▶ _What you will do_
Every line below that has the string "mask" needs to be copied.

Collected data:

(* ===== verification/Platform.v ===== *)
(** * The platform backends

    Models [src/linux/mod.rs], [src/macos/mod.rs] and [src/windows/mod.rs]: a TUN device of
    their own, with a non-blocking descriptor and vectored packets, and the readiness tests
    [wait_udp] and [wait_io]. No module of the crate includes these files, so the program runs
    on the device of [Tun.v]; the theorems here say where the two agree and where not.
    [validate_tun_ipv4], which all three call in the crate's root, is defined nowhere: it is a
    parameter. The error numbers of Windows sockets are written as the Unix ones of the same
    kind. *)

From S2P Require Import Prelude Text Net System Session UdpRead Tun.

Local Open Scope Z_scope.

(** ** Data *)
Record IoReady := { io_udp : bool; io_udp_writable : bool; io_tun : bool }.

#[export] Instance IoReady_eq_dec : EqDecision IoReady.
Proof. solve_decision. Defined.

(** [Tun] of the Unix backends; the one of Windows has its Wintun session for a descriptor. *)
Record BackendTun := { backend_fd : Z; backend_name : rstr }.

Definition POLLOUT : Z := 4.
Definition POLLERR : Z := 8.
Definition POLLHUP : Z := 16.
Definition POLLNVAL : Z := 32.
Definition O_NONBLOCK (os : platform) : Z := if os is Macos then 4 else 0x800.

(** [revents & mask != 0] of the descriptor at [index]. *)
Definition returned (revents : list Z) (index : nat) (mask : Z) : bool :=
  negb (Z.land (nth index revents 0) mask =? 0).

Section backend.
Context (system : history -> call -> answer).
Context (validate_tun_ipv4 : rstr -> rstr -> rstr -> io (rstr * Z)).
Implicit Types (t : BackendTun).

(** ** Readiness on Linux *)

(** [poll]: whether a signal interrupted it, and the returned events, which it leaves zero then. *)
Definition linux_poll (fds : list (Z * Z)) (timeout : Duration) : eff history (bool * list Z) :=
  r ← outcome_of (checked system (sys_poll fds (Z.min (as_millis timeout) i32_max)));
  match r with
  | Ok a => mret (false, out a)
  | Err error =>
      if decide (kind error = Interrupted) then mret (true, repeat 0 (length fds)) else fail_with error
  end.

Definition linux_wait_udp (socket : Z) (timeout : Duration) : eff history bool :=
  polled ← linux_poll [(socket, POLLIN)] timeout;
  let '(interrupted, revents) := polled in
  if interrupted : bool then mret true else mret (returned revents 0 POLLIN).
--
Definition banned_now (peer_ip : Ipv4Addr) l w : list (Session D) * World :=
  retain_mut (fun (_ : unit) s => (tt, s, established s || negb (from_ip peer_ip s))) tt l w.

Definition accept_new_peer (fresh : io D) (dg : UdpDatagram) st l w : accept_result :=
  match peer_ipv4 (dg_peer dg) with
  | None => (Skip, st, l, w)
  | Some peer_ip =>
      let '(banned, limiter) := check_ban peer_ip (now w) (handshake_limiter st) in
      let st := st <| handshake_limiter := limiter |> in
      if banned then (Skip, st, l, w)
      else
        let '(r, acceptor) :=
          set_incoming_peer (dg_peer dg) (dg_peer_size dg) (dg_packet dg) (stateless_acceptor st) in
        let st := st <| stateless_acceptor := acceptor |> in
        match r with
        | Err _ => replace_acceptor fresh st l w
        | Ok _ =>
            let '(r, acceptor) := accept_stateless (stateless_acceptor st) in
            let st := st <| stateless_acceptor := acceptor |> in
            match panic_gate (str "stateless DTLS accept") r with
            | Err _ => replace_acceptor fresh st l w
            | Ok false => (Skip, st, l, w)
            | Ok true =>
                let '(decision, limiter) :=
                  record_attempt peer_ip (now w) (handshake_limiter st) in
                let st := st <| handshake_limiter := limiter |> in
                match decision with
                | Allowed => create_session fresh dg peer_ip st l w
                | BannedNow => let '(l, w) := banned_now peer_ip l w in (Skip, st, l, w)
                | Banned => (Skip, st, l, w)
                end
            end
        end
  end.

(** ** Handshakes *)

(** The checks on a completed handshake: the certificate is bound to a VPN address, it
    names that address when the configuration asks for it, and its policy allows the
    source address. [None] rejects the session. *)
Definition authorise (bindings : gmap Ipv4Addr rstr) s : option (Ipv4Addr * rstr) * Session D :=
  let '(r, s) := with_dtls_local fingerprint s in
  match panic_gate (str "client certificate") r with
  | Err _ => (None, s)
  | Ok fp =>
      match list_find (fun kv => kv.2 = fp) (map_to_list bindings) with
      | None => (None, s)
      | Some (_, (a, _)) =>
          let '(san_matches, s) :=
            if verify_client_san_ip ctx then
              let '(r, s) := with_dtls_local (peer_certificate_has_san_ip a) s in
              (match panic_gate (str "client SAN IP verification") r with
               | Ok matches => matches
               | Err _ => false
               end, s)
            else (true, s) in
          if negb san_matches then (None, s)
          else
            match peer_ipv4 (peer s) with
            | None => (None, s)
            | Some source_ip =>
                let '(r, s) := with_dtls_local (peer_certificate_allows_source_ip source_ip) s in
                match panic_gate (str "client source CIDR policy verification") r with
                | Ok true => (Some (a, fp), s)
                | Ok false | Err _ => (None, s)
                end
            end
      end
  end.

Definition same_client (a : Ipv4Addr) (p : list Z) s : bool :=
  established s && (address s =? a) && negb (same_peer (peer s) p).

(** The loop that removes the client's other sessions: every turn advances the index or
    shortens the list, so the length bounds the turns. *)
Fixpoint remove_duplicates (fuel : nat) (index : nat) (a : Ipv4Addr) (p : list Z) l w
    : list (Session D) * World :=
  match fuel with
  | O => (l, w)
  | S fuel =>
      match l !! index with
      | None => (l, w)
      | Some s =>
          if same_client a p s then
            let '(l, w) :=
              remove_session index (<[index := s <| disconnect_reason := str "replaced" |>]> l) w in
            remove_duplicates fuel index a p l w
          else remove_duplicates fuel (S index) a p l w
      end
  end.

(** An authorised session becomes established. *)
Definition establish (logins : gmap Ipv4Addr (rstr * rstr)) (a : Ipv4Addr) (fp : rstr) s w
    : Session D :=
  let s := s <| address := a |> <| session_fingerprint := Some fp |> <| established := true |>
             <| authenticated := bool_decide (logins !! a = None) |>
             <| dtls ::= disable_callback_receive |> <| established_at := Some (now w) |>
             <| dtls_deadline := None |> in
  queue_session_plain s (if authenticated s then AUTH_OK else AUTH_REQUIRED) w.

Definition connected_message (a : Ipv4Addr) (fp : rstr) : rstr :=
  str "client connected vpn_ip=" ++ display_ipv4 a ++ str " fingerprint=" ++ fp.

▶ _Response below_
(** [revents & mask != 0] of the descriptor at [index]. *)
Definition returned (revents : list Z) (index : nat) (mask : Z) : bool :=
  negb (Z.land (nth index revents 0) mask =? 0).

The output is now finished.